Как известно, Вольтер одно время жил при дворе Фридриха Великого и пользовался большой дружбой прусского короля, а потом впал в немилость и уехал домой. Говорят, что причиной размолвки послужила одна очень едкая выходка Вольтера. Однажды в комнате у Вольтера сидел генерал Манштейн, автор записок о России, которые Вольтер переводил на французский язык. В это время Вольтеру принесли и подали что-то. Посланное оказалось произведением короля Фридриха, который обычно все свои литературные труды передавал своему гостю с просьбой просмотреть их и поправить. Получив эту посылку, Вольтер сказал Манштейну:
– Друг мой, нам надо теперь отложить нашу работу; вот видите, король прислал мне в стирку свое грязное белье; надо его выстирать.
Эти слова, конечно, сообщили королю, и они послужили причиной разрыва.

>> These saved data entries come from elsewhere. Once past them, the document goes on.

Lemma RetryOrFail_cases jobID t ep workerID msg logRef e d :
  (exists r, RetryOrFail jobID t ep workerID msg logRef e d = (r, d) /\
     forall s, r <> Ok (s, true)) \/
  (exists j, jobs d !! jobID = Some j /\ report_guard t ep j = true /\
     let j' := after_failure e logRef j in
     let r := attempt_row jobID t (count_retries jobID d + 1) workerID (ptr_of_string msg)
                (pg_now e) in
     retry_wf d r /\
     RetryOrFail jobID t ep workerID msg logRef e d =
       (Ok (job_status_text (j_status j'), true),
        add_attempt r (set_jobs (<[jobID := j']> (jobs d)) d))).
Proof.
  unfold RetryOrFail. run_stmt.
  destruct (jobs d !! jobID) as [j|] eqn:Hj; [|left; eexists; split; [done|congruence]].
  destruct (report_guard t ep j) eqn:Hg; [|left; eexists; split; [done|congruence]].
  pose proof (proj1 (report_guard_spec _ _ _) Hg) as (Hc & _ & _). simpl.
  set (n := int32 (j_retries j + 1)).
  assert (Hupd : forall f,
    update_job jobID (fun j => j_created_at j =? t) f e d =
      (Ok (Some (f j)), set_jobs (<[jobID := f j]> (jobs d)) d)).
  { intros f. unfold update_job, update_where. rewrite Hj, (proj2 (Z.eqb_eq _ _) Hc). done. }
  set (r := attempt_row jobID t (count_retries jobID d + 1) workerID (ptr_of_string msg)
              (pg_now e)).
  assert (Hrw : forall j' d', d' = set_jobs (<[jobID := j']> (jobs d)) d ->
                retry_wf d' r -> retry_wf d r).
  { intros j' d' -> [_ Hw]. split; [exists j; by split|exact Hw]. }
  change (mkRetry _ _ _ _ _ _ _ _) with r.
  destruct (n <=? j_max_retries j) eqn:Hn; rewrite Hupd;
    match goal with |- context [insert_retry r e ?d1] =>
      destruct (insert_retry_cases r e d1) as [->|[-> Hr]] end;
    try (left; eexists; split; [done|congruence]).
  all: right; exists j; split; [done|]; split; [done|];
    unfold after_failure; fold n; rewrite Hn; split; [by eapply Hrw|done].
Qed.

Lemma int32_succ_retries d k j :
  wf_db d -> jobs d !! k = Some j -> int32 (j_retries j + 1) = j_retries j + 1.
Proof.
  intros Hwf Hj. destruct (wf_jobs d Hwf _ _ Hj). apply int32_id. lia.
Qed.

Lemma after_failure_wf d k j e logRef :
  wf_db d -> jobs d !! k = Some j -> job_active (j_status j) = true ->
  job_wf (workers d) (count_retries k d + 1) k (after_failure e logRef j) /\
  job_evolves j (after_failure e logRef j).
Proof.
  intros Hwf Hj Ha. destruct (active_assigned _ _ _ Hwf Hj Ha) as (Hasg & Hr & Hf).
  pose proof Hasg as (wid & w & ep & Hw & He & _).
  pose proof (active_held _ _ _ Ha Hw He) as Hh.
  unfold after_failure. rewrite (int32_succ_retries _ _ _ Hwf Hj).
  destruct (wf_jobs d Hwf _ _ Hj) as [? ? ? ? ? _].
  destruct (Z.leb_spec (j_retries j + 1) (j_max_retries j)).
  - split.
    + split; simpl; try done; repeat case_decide; simplify_eq; lia.
    + repeat split; auto. right. eapply L_retry; [exact Hh|simpl; lia].
  - split.
    + split; simpl; try done; try (repeat case_decide; simplify_eq; lia).
      unfold status_wf. simpl. repeat split; eauto; repeat case_decide; lia.
    + repeat split; auto. right. eapply L_exhausted; [exact Hh|simpl; lia].
Qed.

Lemma RetryOrFail_sound jobID t ep workerID msg logRef :
  sound (RetryOrFail jobID t ep workerID msg logRef).
Proof.
  intros e d Hwf.
  destruct (RetryOrFail_cases jobID t ep workerID msg logRef e d)
    as [(r & -> & _)|(j & Hj & Hg & Hr & ->)]; simpl; [auto with fleet|].
  apply report_guard_spec in Hg as (_ & _ & Ha).
  destruct (after_failure_wf d jobID j e logRef Hwf Hj Ha).
  eapply sound_job_attempt; eauto.
Qed.

(** ** MarkDeadAndRequeue *)
Definition requeued (j : job_row) : job_row :=
  j_set_started_at None (j_set_assignment None None (j_set_status QUEUED j)).

Lemma held_by_spec w j :
  held_by w j = true <-> j_worker_id j = Some w /\ job_active (j_status j) = true.
Proof. unfold held_by. by rewrite andb_true_iff, bool_decide_eq_true. Qed.

Lemma requeued_wf d k j w :
  wf_db d -> jobs d !! k = Some j -> held_by w j = true ->
  job_wf (workers d) (count_retries k d + 1) k (requeued j) /\ job_evolves j (requeued j).
Proof.
  intros Hwf Hj [Hw Ha]%held_by_spec.
  destruct (active_assigned _ _ _ Hwf Hj Ha) as ((wid & w0 & ep & Hw' & He & _) & Hr & Hf).
  pose proof (active_held _ _ _ Ha Hw' He) as Hh.
  destruct (wf_jobs d Hwf _ _ Hj) as [????? _]. split.
  - split; simpl; auto; try (repeat case_decide; simplify_eq; lia). by repeat split.
  - repeat split; auto. right. eapply L_worker_died, Hh.
Qed.

(** One turn of the requeue loop. *)
Lemma requeue_job_step d w j e :
  wf_db d -> jobs d !! j_id j = Some j -> held_by w j = true -> is_Some (workers d !! w) ->
  let r := attempt_row (j_id j) (j_created_at j) (count_retries (j_id j) d + 1) (Some w)
             (Some "worker_dead") (pg_now e) in
  let d' := add_attempt r (set_jobs (<[j_id j := requeued j]> (jobs d)) d) in
  requeue_job w j e d = (Ok tt, d') /\ wf_db d'.
Proof.
  intros Hwf Hj Hh Hw r d'.
  destruct (requeued_wf _ _ _ _ Hwf Hj Hh) as [Hjw Hev].
  assert (Hr : retry_wf d r).
  { split; [by eauto|]. intros w0 ?. by simplify_eq/=. }
  split; [|by eapply (sound_job_attempt d (j_id j) j (requeued j) r)].
  unfold requeue_job. run_stmt. unfold update_job, update_where.
  rewrite Hj, Z.eqb_refl. simpl. fold (requeued j).
  change (count_retries (j_id j) (set_jobs (<[j_id j:=requeued j]> (jobs d)) d))
    with (count_retries (j_id j) d).
  fold r.
  unfold insert_retry. simpl. rewrite lookup_insert_eq. simpl.
  rewrite (bool_decide_true (_ = _)) by done. rewrite (bool_decide_true (is_Some _)) by done.
  pose proof (insert_retry_next d r e Hwf Hr eq_refl) as Hins.
  unfold insert_retry in Hins. simpl in Hins. rewrite Hj in Hins.
  rewrite (bool_decide_true (_ = _)) in Hins by done.
  rewrite (bool_decide_true (is_Some _)) in Hins by done. simpl in *.
  by destruct (forallb _ _).
Qed.

(** Rows of a table keyed by an id column are listed once each. *)
Lemma NoDup_select_ids {R} (idof : R -> string) P e (t : gmap string R) :
  (forall k r, t !! k = Some r -> idof r = k) -> NoDup (map idof (select_where P e t)).
Proof.
  intros Hid. apply NoDup_fmap_2_strong.
  - intros x y Hx Hy E. apply elem_of_select_where in Hx as [_ [kx Hx]], Hy as [_ [ky Hy]].
    rewrite (Hid _ _ Hx), (Hid _ _ Hy) in E. congruence.
  - apply list.NoDup_filter. rewrite (table_scan_values e t).
    apply NoDup_fmap_2_strong; [|apply NoDup_map_to_list].
    intros [kx x] [ky y] Hx%elem_of_map_to_list Hy%elem_of_map_to_list E. simpl in E. subst y.
    by rewrite <- (Hid _ _ Hx), <- (Hid _ _ Hy).
Qed.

Н. де Ларжильер. Портрет Вольтера
Вольтер, присутствовавший при осаде Филипсбурга, с любопытством непосвященного осматривал осадные сооружения. Маршал Бервик, увидев его, пригласил философа, – не хотите ли, мол, пройти вперед, в траншеи, где было уже очень опасно.
– О нет, маршал, – отвечал Вольтер, – я охотно возьму на себя труд воспеть ваши подвиги, но разделить их с вами я не польщусь.
Какой-то автор представил Вольтеру свою трагедию, просил прочитать ее и сказать свое мнение. Прочитав пьесу, Вольтер сказал:
– Написать такую трагедию вовсе не трудно; трудность в том, как отвечать автору такого произведения, когда он спрашивает о нем ваше мнение.
В 1779 году Вольтер отправился из Швейцарии в Париж. На городской окраине его остановили и спросили, не везет ли он чеголибо, подлежащего оплате пошлиной.
– Господа, – отвечал он им, – у меня в экипаже нет никакой контрабанды, кроме самого меня.
Какой-то почитатель преследовал Вольтера своими письмами до такой степени, что философу стало, наконец, невтерпеж и он отправил своему истязателю такую записку:
«Милостивый государь, я умер и, таким образом, впредь уже не в состоянии отвечать на ваши письма».